A Google Workspace free alternative is what you're really looking for when "free Gmail with my own domain" stopped being an option in 2022. Every search result calls itself free, but most "free" tiers are aggressive trial wrappers in disguise. The upgrade-nag rate, the ad insertion, and the hidden caps are what separate a real free tier from a 14-day demo.
The free-tier marketing is dishonest enough that the only way to compare is by usage testing. Six providers offer something that looks like a Google Workspace free alternative; three of them deliver an actually-usable free experience past month one.
This guide ranks the six providers on three operational dimensions: upgrade-nag aggressiveness, ad and tracker insertion, and the real (not advertised) cap on free-tier usage. For the broader provider-comparison frame see free Google Workspace alternative.

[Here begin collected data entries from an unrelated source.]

(** *** Seeding *)


(** *** The verification client *)

(** X4. An attempt fails only when the lookup in the table of valid numbers
    fails: [checkWhatsAppNumbers] rejects exactly when that query rejects
    with something other than an abort, which it reaches when the Meta API
    is switched off or its call did not succeed.  A failing HTTP call alone
    never fails the attempt, an aborted call resolves to the empty list, and
    the answer of a successful call is handed on as it is. *)
Theorem verification_fails_only_when_lookup_fails settings world t phoneNumbers :
  (forall e,
     checkWhatsAppNumbers settings world t phoneNumbers = Throw e
     <-> select_valid world t phoneNumbers = Throw e
         /\ thrown_name_is e "AbortError" = false
         /\ (useMetaApi settings = false
             \/ fetch_check world t phoneNumbers = FetchNotOk
             \/ exists e', fetch_check world t phoneNumbers = FetchRejects e'
                  /\ thrown_name_is e' "AbortError" = false))
  /\ (forall results,
        useMetaApi settings = true ->
        fetch_check world t phoneNumbers = FetchOk results ->
        checkWhatsAppNumbers settings world t phoneNumbers = Ret results)
  /\ (forall e',
        useMetaApi settings = true ->
        fetch_check world t phoneNumbers = FetchRejects e' ->
        thrown_name_is e' "AbortError" = true ->
        checkWhatsAppNumbers settings world t phoneNumbers = Ret []).
Proof.
  assert (Hsim : forall e,
            simulateWhatsAppCheck world t phoneNumbers = Throw e
            <-> select_valid world t phoneNumbers = Throw e
                /\ thrown_name_is e "AbortError" = false).
  { intros e. unfold simulateWhatsAppCheck.
    destruct (select_valid world t phoneNumbers) as [rows|e0].
    - split; [done|]. by intros [? _].
    - destruct (thrown_name_is e0 "AbortError") eqn:Hab.
      + split; [done|]. intros [[= <-] He]. congruence.
      + split; [by intros [= <-]|]. by intros [[= <-] _]. }
  split; [|split].
  - intros e. unfold checkWhatsAppNumbers.
    destruct (useMetaApi settings); simpl.
    + destruct (fetch_check world t phoneNumbers) as [results| |e0] eqn:Hfetch.
      * split; [done|].
        intros (_ & _ & [|[|(e' & He' & _)]]); congruence.
      * rewrite Hsim. split; [intros [? ?]; auto|]. by intros (? & ? & _).
      * destruct (thrown_name_is e0 "AbortError") eqn:Hab.
        -- split; [done|]. intros (_ & _ & [|[|(e' & [= <-] & He')]]); congruence.
        -- rewrite Hsim. split.
           ++ intros [? ?]. repeat split; [done..|]. right. right. eauto.
           ++ by intros (? & ? & _).
    + rewrite Hsim. split; [intros [? ?]; auto|]. by intros (? & ? & _).
  - intros results Hapi Hfetch. unfold checkWhatsAppNumbers. by rewrite Hapi, Hfetch.
  - intros e' Hapi Hfetch Hab. unfold checkWhatsAppNumbers.
    by rewrite Hapi, Hfetch, Hab.
Qed.

(** The edge function is down and the table of valid numbers cannot be
    read. *)
Lemma verification_fails_only_when_lookup_fails_witness :
  checkWhatsAppNumbers initialFilterSettings worldDown 0 ["+221771234567"]
  = Throw (ThrownError "Error" "db down").
Proof.
  apply (proj1 (verification_fails_only_when_lookup_fails
                  initialFilterSettings worldDown 0 ["+221771234567"])).
  split; [reflexivity|]. split; [reflexivity|]. right. by left.
Defined.

Lemma input_imap_simulateOne world t rows phoneNumbers (k : nat) :
  map input (imap (fun j => simulateOne world t rows (k + j)) phoneNumbers) = phoneNumbers.
Proof.
  revert k. induction phoneNumbers as [|phone phoneNumbers IH]; intros k; [done|].
  rewrite imap_cons. simpl. f_equal.
  - unfold simulateOne. by repeat case_match.
  - rewrite <- (IH (S k)) at 2. f_equal. apply imap_ext.
    intros j x _. simpl. f_equal. lia.
Qed.

(** X5. The simulator answers about exactly the numbers it is asked about,
    once each and in order.  A number found in the table of valid numbers
    with a non-empty id is reported valid with that id, whatever the random
    source says; an entry is reported valid only together with an id.  If
    the query is aborted the simulator resolves to the empty list, and it
    rejects with any other error of the query. *)
Theorem simulator_answers_each_number world t phoneNumbers :
  (forall rows,
     select_valid world t phoneNumbers = Ret rows ->
     exists results,
       simulateWhatsAppCheck world t phoneNumbers = Ret results
       /\ map input results = phoneNumbers
       /\ Forall (fun r => result_status r = valid <-> exists id, wa_id r = Some id) results
       /\ (forall j phone id,
             phoneNumbers !! j = Some phone ->
             Map_get (default [] rows) phone = Some id -> id <> "" ->
             results !! j
             = Some {| input := phone; result_status := valid; wa_id := Some id |}))
  /\ (forall e,
        select_valid world t phoneNumbers = Throw e ->
        simulateWhatsAppCheck world t phoneNumbers
        = if thrown_name_is e "AbortError" then Ret [] else Throw e).
Proof.
  split.
  - intros rows Hrows. unfold simulateWhatsAppCheck. rewrite Hrows.
    eexists. split; [reflexivity|]. split; [|split].
    + apply (input_imap_simulateOne world t (default [] rows) phoneNumbers 0).
    + apply Forall_forall. intros r Hr.
      apply list_elem_of_lookup in Hr as [j Hj].
      rewrite list_lookup_imap in Hj.
      destruct (phoneNumbers !! j) as [phone|]; [|done]. simpl in Hj.
      injection Hj as <-. unfold simulateOne.
      destruct (Map_get (default [] rows) phone) as [id|] eqn:Hget; simpl.
      * destruct (negb (String.eqb id "")); simpl; [split; by eauto|].
        destruct (random_below_0_7 world t j); simpl.
        -- split; by eauto.
        -- split; [done|]. by intros [? ?].
      * destruct (random_below_0_7 world t j); simpl.
        -- split; by eauto.
        -- split; [done|]. by intros [? ?].
    + intros j phone id Hj Hget Hid. rewrite list_lookup_imap, Hj. simpl.
      unfold simulateOne. rewrite Hget. simpl.
      destruct (String.eqb id "") eqn:He; [by apply String.eqb_eq in He|done].
  - intros e He. unfold simulateWhatsAppCheck. by rewrite He.
Qed.

(** The table knows the first of two numbers. *)
Lemma simulator_answers_each_number_witness :
  exists results,
    simulateWhatsAppCheck worldKnownNumber 0 ["+221771234567"; "+33612345678"]
    = Ret results
    /\ map input results = ["+221771234567"; "+33612345678"].
Proof.
  destruct (proj1 (simulator_answers_each_number worldKnownNumber 0
                     ["+221771234567"; "+33612345678"])
                  (Some [("+221771234567", Some "221771234567")]) eq_refl)
    as (results & Hsim & Hin & _).
  exists results. by split.
Defined.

What "Free" Actually Means in This Market
"Free" in the Google Workspace free alternative market covers a wide range of meanings. Some providers mean "free forever within usage caps." Some mean "free for 14 days, then trial expires." Some mean "free with display ads in the inbox." Some mean "free if you tolerate weekly upgrade prompts." The distinctions matter a lot once you're past month one.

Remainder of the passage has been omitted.